▶ Goal of the exercise:
Output, word for word, the lines of this listing that fall between the line with "From Stdlib Require Import String Ascii List ZArith Bool" and the line with "detail : option string;", counting both of those lines, and no others.

▶ Available data:
::::::::

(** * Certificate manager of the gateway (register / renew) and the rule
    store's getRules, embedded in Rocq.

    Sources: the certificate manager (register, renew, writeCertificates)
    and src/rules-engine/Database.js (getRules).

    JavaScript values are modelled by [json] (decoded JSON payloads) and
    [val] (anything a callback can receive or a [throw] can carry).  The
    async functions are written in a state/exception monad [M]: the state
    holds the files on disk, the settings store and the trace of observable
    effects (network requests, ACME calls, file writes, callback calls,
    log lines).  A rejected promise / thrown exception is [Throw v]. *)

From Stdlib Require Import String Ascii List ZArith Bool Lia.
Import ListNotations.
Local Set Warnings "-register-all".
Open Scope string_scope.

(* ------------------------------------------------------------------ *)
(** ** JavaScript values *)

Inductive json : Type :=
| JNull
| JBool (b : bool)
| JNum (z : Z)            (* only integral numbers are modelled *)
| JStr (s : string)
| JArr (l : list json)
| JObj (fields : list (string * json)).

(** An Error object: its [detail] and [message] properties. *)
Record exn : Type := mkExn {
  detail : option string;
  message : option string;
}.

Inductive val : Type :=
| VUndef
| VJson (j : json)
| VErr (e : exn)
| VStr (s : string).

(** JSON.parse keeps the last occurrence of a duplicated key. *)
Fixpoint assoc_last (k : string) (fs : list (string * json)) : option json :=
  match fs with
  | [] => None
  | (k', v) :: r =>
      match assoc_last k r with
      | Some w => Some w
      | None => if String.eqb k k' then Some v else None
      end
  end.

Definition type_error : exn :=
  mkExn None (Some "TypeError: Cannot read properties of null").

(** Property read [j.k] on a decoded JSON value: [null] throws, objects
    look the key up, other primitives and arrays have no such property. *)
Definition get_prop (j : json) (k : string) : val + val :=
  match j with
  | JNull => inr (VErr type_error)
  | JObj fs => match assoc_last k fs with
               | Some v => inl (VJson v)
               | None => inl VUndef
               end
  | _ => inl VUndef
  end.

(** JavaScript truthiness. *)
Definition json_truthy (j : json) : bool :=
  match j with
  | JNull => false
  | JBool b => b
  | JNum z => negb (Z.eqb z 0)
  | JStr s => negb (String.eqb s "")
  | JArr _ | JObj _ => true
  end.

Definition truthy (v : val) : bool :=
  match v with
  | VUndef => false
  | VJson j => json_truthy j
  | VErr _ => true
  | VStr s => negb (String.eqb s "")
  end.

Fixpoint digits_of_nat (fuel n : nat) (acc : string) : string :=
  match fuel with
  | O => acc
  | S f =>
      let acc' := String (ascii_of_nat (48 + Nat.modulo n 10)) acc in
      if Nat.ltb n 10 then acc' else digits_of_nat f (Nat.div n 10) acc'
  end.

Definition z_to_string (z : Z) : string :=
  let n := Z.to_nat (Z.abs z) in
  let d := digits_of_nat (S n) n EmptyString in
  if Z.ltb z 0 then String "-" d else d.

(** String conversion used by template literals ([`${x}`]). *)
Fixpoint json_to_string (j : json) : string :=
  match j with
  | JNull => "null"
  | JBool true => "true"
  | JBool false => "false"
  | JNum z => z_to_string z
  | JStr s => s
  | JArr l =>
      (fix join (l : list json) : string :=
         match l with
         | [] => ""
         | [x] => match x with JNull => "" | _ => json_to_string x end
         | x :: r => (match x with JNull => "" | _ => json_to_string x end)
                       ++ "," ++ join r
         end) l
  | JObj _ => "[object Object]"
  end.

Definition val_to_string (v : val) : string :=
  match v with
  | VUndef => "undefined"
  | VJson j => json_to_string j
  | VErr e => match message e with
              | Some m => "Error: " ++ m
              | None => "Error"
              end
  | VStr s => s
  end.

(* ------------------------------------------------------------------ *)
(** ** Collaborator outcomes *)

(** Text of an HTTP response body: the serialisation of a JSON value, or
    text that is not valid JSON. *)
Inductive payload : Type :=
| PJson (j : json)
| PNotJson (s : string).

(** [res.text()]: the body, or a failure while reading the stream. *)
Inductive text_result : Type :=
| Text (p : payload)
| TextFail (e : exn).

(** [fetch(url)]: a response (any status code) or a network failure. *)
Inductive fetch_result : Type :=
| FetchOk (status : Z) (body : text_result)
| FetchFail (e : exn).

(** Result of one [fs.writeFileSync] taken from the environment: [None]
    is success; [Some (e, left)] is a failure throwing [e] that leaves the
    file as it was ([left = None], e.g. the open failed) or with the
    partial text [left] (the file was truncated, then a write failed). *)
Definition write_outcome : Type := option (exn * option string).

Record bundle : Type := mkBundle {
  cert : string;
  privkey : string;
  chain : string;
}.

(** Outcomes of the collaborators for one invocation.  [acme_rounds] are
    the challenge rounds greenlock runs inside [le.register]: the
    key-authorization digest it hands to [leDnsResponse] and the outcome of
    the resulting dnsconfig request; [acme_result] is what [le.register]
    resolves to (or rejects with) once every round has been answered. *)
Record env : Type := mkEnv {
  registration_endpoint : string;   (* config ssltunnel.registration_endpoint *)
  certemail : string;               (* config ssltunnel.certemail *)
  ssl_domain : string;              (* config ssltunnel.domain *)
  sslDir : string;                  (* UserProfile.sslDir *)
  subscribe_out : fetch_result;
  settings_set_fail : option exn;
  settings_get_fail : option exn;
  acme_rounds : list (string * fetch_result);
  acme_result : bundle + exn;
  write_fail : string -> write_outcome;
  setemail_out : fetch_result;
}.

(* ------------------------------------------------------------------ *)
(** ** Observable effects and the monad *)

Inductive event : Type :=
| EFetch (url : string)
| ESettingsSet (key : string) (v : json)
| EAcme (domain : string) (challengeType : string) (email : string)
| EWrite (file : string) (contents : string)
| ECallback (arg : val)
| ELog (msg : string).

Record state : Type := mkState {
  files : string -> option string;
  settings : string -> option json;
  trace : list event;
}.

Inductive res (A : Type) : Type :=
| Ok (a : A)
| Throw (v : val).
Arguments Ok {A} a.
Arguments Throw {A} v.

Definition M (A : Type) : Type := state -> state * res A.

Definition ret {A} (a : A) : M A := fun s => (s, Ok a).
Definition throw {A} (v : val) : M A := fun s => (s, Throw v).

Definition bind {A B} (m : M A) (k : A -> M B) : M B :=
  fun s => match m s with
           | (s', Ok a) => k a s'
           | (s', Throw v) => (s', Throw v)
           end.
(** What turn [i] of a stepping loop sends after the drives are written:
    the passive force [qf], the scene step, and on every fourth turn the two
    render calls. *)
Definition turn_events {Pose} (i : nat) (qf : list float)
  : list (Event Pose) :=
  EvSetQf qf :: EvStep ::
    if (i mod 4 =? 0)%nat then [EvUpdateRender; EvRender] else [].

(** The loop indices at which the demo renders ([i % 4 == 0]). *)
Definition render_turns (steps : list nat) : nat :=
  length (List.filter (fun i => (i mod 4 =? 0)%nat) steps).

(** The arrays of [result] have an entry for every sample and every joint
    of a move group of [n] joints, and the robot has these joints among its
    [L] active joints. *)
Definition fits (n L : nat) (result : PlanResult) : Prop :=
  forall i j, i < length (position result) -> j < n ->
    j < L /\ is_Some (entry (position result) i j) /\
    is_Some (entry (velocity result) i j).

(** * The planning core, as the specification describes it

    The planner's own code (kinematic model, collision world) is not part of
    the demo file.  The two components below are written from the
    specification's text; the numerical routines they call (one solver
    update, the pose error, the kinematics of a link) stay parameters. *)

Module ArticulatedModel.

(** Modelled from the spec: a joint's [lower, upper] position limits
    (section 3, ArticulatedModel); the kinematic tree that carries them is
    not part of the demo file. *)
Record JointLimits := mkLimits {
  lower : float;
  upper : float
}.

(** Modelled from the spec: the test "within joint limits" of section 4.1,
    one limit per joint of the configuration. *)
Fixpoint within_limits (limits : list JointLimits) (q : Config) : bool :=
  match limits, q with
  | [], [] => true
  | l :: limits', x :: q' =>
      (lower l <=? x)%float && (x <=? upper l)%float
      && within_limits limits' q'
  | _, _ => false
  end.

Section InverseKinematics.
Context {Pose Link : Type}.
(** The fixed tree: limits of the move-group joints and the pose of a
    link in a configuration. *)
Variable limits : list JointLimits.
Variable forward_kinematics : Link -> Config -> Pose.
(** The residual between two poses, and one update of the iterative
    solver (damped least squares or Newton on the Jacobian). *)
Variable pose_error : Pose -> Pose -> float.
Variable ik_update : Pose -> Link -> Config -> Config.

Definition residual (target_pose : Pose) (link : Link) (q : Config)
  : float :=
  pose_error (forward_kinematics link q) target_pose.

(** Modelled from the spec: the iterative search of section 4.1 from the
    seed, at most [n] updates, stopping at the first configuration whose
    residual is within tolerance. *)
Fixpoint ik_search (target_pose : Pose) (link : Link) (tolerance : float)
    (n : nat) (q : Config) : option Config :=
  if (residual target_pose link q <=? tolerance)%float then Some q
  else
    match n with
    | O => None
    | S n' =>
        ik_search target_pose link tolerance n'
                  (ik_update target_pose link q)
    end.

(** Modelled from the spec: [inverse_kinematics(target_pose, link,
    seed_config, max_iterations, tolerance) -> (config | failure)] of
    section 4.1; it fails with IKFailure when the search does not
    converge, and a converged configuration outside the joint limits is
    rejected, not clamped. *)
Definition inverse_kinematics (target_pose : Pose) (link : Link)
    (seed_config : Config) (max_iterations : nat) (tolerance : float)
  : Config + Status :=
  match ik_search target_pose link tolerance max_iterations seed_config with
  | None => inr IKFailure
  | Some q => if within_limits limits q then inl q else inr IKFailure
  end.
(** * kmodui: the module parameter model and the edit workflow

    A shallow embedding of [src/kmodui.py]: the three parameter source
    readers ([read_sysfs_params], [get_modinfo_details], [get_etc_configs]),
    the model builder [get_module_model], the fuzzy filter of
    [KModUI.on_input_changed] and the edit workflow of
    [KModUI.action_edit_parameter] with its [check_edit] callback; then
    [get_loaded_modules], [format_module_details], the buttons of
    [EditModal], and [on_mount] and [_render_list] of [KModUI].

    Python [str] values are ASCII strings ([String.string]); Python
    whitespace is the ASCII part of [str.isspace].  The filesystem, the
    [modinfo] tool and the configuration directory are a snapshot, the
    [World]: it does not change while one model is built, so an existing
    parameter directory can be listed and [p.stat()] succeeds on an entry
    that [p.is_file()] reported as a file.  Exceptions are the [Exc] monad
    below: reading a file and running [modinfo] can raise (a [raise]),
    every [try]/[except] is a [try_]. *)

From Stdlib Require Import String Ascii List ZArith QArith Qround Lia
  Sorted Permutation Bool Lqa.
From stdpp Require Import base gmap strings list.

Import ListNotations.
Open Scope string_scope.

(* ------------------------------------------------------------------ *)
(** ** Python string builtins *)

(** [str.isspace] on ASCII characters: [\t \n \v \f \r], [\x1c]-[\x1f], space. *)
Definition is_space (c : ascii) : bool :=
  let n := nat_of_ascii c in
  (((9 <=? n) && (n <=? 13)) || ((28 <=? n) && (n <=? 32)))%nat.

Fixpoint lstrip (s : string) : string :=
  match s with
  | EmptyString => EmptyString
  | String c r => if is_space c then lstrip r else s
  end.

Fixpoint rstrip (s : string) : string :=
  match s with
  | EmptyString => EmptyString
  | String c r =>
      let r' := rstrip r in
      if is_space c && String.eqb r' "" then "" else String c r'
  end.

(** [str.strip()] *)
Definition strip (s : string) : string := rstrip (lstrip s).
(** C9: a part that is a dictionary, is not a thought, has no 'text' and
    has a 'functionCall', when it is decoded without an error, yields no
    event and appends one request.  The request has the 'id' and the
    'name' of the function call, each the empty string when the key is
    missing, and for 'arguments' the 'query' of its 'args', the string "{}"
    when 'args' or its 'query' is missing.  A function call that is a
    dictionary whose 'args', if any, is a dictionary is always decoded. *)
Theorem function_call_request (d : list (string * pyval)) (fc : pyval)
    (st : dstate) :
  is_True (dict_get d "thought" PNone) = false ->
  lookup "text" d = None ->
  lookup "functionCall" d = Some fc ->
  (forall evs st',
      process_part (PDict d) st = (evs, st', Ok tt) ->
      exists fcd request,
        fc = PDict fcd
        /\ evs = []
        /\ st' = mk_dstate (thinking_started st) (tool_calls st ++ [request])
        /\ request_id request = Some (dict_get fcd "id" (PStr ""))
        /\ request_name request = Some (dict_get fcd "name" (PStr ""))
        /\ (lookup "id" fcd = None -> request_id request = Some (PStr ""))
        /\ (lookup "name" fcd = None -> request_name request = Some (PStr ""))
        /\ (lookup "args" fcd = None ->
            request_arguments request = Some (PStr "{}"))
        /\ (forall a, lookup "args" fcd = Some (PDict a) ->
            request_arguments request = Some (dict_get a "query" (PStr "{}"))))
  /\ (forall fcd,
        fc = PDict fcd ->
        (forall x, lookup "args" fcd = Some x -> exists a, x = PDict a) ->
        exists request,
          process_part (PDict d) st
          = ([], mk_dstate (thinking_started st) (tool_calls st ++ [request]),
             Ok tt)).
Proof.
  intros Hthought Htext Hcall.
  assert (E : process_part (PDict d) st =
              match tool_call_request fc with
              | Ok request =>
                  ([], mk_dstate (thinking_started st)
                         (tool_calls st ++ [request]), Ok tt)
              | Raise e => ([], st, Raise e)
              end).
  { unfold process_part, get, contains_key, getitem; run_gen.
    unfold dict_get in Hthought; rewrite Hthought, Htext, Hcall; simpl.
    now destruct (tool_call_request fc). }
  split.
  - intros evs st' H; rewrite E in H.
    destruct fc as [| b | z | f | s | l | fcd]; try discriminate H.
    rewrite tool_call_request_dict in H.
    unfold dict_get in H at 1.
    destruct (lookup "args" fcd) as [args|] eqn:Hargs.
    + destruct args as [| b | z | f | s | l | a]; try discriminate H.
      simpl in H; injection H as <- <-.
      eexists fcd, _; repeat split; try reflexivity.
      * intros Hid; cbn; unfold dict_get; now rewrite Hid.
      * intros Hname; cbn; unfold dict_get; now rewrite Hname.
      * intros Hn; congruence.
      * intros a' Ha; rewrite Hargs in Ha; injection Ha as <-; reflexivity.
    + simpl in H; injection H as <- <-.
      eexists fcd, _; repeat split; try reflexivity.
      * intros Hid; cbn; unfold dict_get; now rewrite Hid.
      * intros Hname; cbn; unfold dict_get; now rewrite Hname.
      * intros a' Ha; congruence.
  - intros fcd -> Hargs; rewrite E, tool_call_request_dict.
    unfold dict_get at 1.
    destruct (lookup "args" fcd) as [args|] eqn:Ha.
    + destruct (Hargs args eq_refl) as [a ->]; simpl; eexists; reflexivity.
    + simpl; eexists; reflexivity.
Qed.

::::::::

▶ Problem solution:
From Stdlib Require Import String Ascii List ZArith Bool Lia.
Import ListNotations.
Local Set Warnings "-register-all".
Open Scope string_scope.

(* ------------------------------------------------------------------ *)
(** ** JavaScript values *)

Inductive json : Type :=
| JNull
| JBool (b : bool)
| JNum (z : Z)            (* only integral numbers are modelled *)
| JStr (s : string)
| JArr (l : list json)
| JObj (fields : list (string * json)).

(** An Error object: its [detail] and [message] properties. *)
Record exn : Type := mkExn {
  detail : option string;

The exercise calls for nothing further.